Guillem eut un petit rire, je me raidis un peu plus.

– Armila, tu n'as que dix-neuf ans. Allez, presque vingt. Certes, tu n'es plus une enfant, mais à mes yeux, tu es toute neuve dans ce monde. Tu y arriveras.

– Ce n'est pas juste une question d'âge.

– Parle-moi, Armila. Qu'est-ce qui t'effraie autant ? Pourquoi réagis-tu ainsi ?

– J'ai... des difficultés d'apprentissage. J'ai été renvoyée de l'école après moins d'un trimestre. S'il te plait, ne le répète pas aux autres. Je suis... inadaptée. Je te l'ai déjà dit. Trop étourdie, incapable de rester assise, d'écouter, de mémoriser... L'enseignant a expliqué à mes parents que j'étais idiote. Moi, j'avais plutôt l'impression que mille pensées venaient me parasiter l'esprit. Et l'immobilisme forcé m'a toujours donné la sensation d'être entravée... oppressée. Ce sont des situations qui me stressent énormément. Lorsqu'on m'y contraint trop longtemps, je peux perdre mes nerfs et me montrer... agressive. C'est ce qui a fini par se produire à l'école de Lazula.

– Mais tu n'es plus une petite fille. Tu te connais davantage et tu parviens mieux à te contrôler.

– J'ai mis le feu au manoir à mon arrivée. Quel progrès !

Nouveau rire de mon oncle. Je ne voyais vraiment pas le comique de la situation.

– Bon, je te l'accorde, ta maîtrise des émotions peut encore être améliorée. Cependant, tu venais de subir plusieurs grands chocs. Ceux que tu prenais pour tes parents t'ont vendue à une maison close en t'avouant que tu n'étais pas leur fille. Tu as rencontré deux Faés la même soirée, et l'un d'eux t'a exhorté à fuir en sa compagnie. Tu as retrouvé ta demeure en feu, et le corps inanimé de ton frère. Puis nous avons voyagé dans des conditions rudimentaires pendant plusieurs jours avant d'être attaqués par des dotés et séparés. Tu as fini seule dans une forêt, agressée par une meute de loups, avec pour unique espoir un Démon. Et à peine réveillée, tu apprends de la bouche d'une inconnue que je suis ton oncle, et surtout que tu es une Faée, et pas n'importe laquelle puisque tu es la fille de l'élu d'Ewaden, assassiné par son épouse quelques semaines plus tôt.

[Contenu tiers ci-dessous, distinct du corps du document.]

(* ===== verification/ModelInvocationLaws.v ===== *)
(** Laws of durable model invocations ([ModelInvocation.v]): the records refine an
    abstract ledger of physical attempts and what each one spent, in which a
    failed attempt is followed by another only after the advised delay and a
    response is final; every record restores to itself; the streaming verifier
    accepts exactly the histories the state machine makes; and the answer of a
    finished event stream ([ModelEvent.v]) is one the running attempt can
    record. *)

From Stdlib Require Import ZArith Lia List.
From stdpp Require Import prelude.
From S2P Require Import Prelude Ordered Json Decimal Content BoundedJson Accounting Time Budget Checkpoint Capability Run Journal Barrier Tool Model ModelResponse ModelTranscript ModelRequest ModelEvent ToolRuntime ToolRuntimeLaws ModelRuntime ModelInvocation.

Open Scope Z_scope.
Import Timestamp(Timestamp).

Module ModelCalls.
Import Content Capability Models Responses Requests ModelRuntime ModelInvocations.

(** * The abstract ledger *)

(** Where the current physical attempt stands; a failure carries what it spent
    and the earliest time a retry is authorised, if any. *)
Inductive Phase :=
| PIdle
| PRunning (attempt : Z)
| PCommitted (attempt : Z) (spent : ModelUsage)
| PFailed (attempt : Z) (spent : option ModelUsage) (retry_at : option Timestamp).

(** [settled]: the earlier attempts with what each spent. *)
Record Ledger := mkLedger { settled : list (Z * option ModelUsage); phase : Phase }.

Definition affordable (lim : ModelRequestLimits) (u : ModelUsage) : Prop :=
  usage_input_tokens u <= lim_input_tokens lim /\ usage_output_tokens u <= lim_output_tokens lim.

(** One step of the contract at time [t]. *)
Inductive ledger_step (lim : ModelRequestLimits) (t : Timestamp) : Ledger -> Ledger -> Prop :=
| step_start done attempt : ledger_step lim t (mkLedger done PIdle) (mkLedger done (PRunning attempt))
| step_success done attempt u :
    affordable lim u -> ledger_step lim t (mkLedger done (PRunning attempt)) (mkLedger done (PCommitted attempt u))
| step_failure done attempt spent retry_at :
    (forall u, spent = Some u -> affordable lim u) ->
    ledger_step lim t (mkLedger done (PRunning attempt)) (mkLedger done (PFailed attempt spent retry_at))
| step_retry done attempt spent not_before attempt' :
    not_before <= t -> attempt' <> attempt ->
    ledger_step lim t (mkLedger done (PFailed attempt spent (Some not_before))) (mkLedger (done ++ [(attempt, spent)]) (PRunning attempt')).

Definition spent_tokens (of_usage : ModelUsage -> Z) (o : option ModelUsage) : Z := match o with Some u => of_usage u | None => 0 end.
Definition phase_spent (p : Phase) : list (option ModelUsage) :=
  match p with PCommitted _ u => [Some u] | PFailed _ spent _ => [spent] | _ => [] end.

(** All attempts of the ledger, and what they spent. *)
Definition spendings (l : Ledger) : list (option ModelUsage) := (settled l).*2 ++ phase_spent (phase l).
Definition total (of_usage : ModelUsage -> Z) (l : Ledger) : Z := foldr (fun o n => spent_tokens of_usage o + n) 0 (spendings l).

Lemma ledger_step_affordable lim t l l' :
  ledger_step lim t l l' -> (forall u, Some u ∈ spendings l -> affordable lim u) -> forall u, Some u ∈ spendings l' -> affordable lim u.
Proof.
  unfold spendings. destruct 1; simpl; intros HA v Hv; try (apply HA; set_solver).
  - rewrite elem_of_app, list_elem_of_singleton in Hv. destruct Hv as [Hv|[= ->]]; [apply HA; set_solver | done].
  - rewrite elem_of_app, list_elem_of_singleton in Hv. destruct Hv as [Hv|E]; [apply HA; set_solver | eauto].
Qed.

Lemma total_bounded (of_usage : ModelUsage -> Z) m l :
  0 <= m -> (forall u, Some u ∈ spendings l -> of_usage u <= m) -> total of_usage l <= m * Z.of_nat (length (spendings l)).
Proof.
  intros Hm. unfold total. induction (spendings l) as [|o k IH]; intros Hb; simpl; [lia |].
  assert (spent_tokens of_usage o <= m) by (destruct o; simpl; [apply Hb; left | lia]).
  assert (foldr (fun o n => spent_tokens of_usage o + n) 0 k <= m * Z.of_nat (length k)) by (apply IH; intros u Hu; apply Hb; by right). lia.
Qed.

Lemma model_scope_Ok tenant run j u :
  validate_journal_scope tenant run j = Ok u <-> jh_tenant_id j = tenant /\ jh_run_id j = run.
Proof.
  unfold validate_journal_scope. destruct u. case_bool_decide; simpl; [| split; [done | tauto]].
  case_bool_decide; simpl; split; tauto || done.
Qed.

Lemma model_advances_Ok p j u :
  validate_journal_advances p j = Ok u <-> jh_sequence p < jh_sequence j /\ jh_recorded_at p <= jh_recorded_at j.
Proof.
  unfold validate_journal_advances. destruct u. destruct (Z.leb_spec (jh_sequence j) (jh_sequence p)); [split; [done | lia] |].
  destruct (Z.ltb_spec (jh_recorded_at j) (jh_recorded_at p)); [split; [done | lia] |]. split; [lia | done].
Qed.

Section Records.
Context {Details : Type}.
Abbreviation Invocation := (ModelInvocation Details).
Abbreviation Transition := (ModelInvocationTransition Details).
Context `{!Canonical ModelInvocationIntentDigestWire, !Canonical Transition, !Canonical (ModelInvocationRecordDigestWire Details),
          !Canonical ModelResponse, !Canonical (ModelError Details), !Canonical Invocation}.
Variable sha256 : bytes -> bytes.

(** * Histories, newest record first *)

Inductive history : list Invocation -> Prop :=
| history_prepared int j x : prepare sha256 int j = Ok x -> history [x]
| history_advanced x l tr j x' : history (x :: l) -> advance sha256 x tr j = Ok x' -> history (x' :: x :: l).

Definition retry_time (at_ : Timestamp) (e : ModelError Details) : option Timestamp :=
  (fun delay => at_ + delay * 1000) <$> Tools.safe_after_delay (retry_advice (me_failure e)).

Definition record_ledger (before : Ledger) (x : Invocation) : Ledger :=
  match state x with
  | Prepared => mkLedger [] PIdle
  | Executing a =>
      mkLedger (match phase before with PFailed b spent _ => settled before ++ [(b, spent)] | _ => settled before end) (PRunning a)
  | Committed response => mkLedger (settled before) (PCommitted (mp_attempt_id (response_provenance response)) (Responses.usage response))
  | Failed e =>
      mkLedger (settled before) (PFailed (ep_attempt_id (me_provenance e)) (me_usage e) (retry_time (jh_recorded_at (journal_head x)) e))
  end.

– Euh... tu essaies de me remonter le moral là ?

Cette fois, nous rîmes ensemble. J'en fus la première surprise. Mon fichu caractère était comme un torrent impossible à dévier. Mais Guillem y parvenait sans aucune difficulté. Je lui faisais confiance.

– Tu vas me manquer, soupirai-je en retenant un sanglot.

– Je penserai à toi tous les jours. Le Grand Tout a pris mon frère, mais m'a offert une fille formidable.

Je ne sus quoi répondre, de toute façon ma gorge était bien trop serrée. Alors, je me blottis contre son épaule et me laissais bercer par sa présence rassurante. Dire qu'il y avait moins d'un mois, je croyais que les Faés étaient des créatures malfaisantes et dépourvues d'émotions. Je fis part de cette réflexion à Guillem qui ne parut pas vraiment étonné. Nous conversâmes un moment, toujours sur le toit. De temps en temps, il ouvrait le livre pour me montrer quelques lettres et les faire « chanter ». De sa bouche, cela semblait si simple. Fais chanter les lettres, et un nouveau monde s'ouvrira à toi. Je savais d'avance que j'en rêverais cette nuit-là.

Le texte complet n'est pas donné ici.